Top of RECORDS PROVIDED

(** * BuildXL sandbox: the IOEvent record and the interposing event constructors

    A shallow embedding of
      - [Public/Src/Sandbox/MacOs/Interop/Sandbox/Data/IOEvent.hpp]
        (the [IOEvent] struct, its inline constructors and accessors,
        [max_size] and the [ES_EVENT_CONSTRUCTOR] macro),
      - [Public/Src/Sandbox/MacOs/Detours/Detours.hpp]
        (the [*_EVENT_CONSTRUCTOR] macros of the interposed wrappers),
      - [Public/Src/Sandbox/Linux/stdafx-linux.h]
        (the [es_event_type_t] enumeration and [audit_token_t]).

    Integers of the program ([pid_t], [mode_t], [int], [size_t]) are
    modelled in [Z]; [std::string] and C strings are [string], a
    [const char*] that may be null is an [option string]. *)

From Stdlib Require Import ZArith String Ascii Decimal DecimalString DecimalPos DecimalZ.
From stdpp Require Import base option list strings gmap.

Local Open Scope string_scope.
Local Open Scope Z_scope.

Bottom of RECORDS PROVIDED

**WHAT IS REQUIRED**: Filter the listing by the string "Import"; copy each matching line.

**YOUR RESPONSE**:
From Stdlib Require Import ZArith String Ascii Decimal DecimalString DecimalPos DecimalZ.
From stdpp Require Import base option list strings gmap.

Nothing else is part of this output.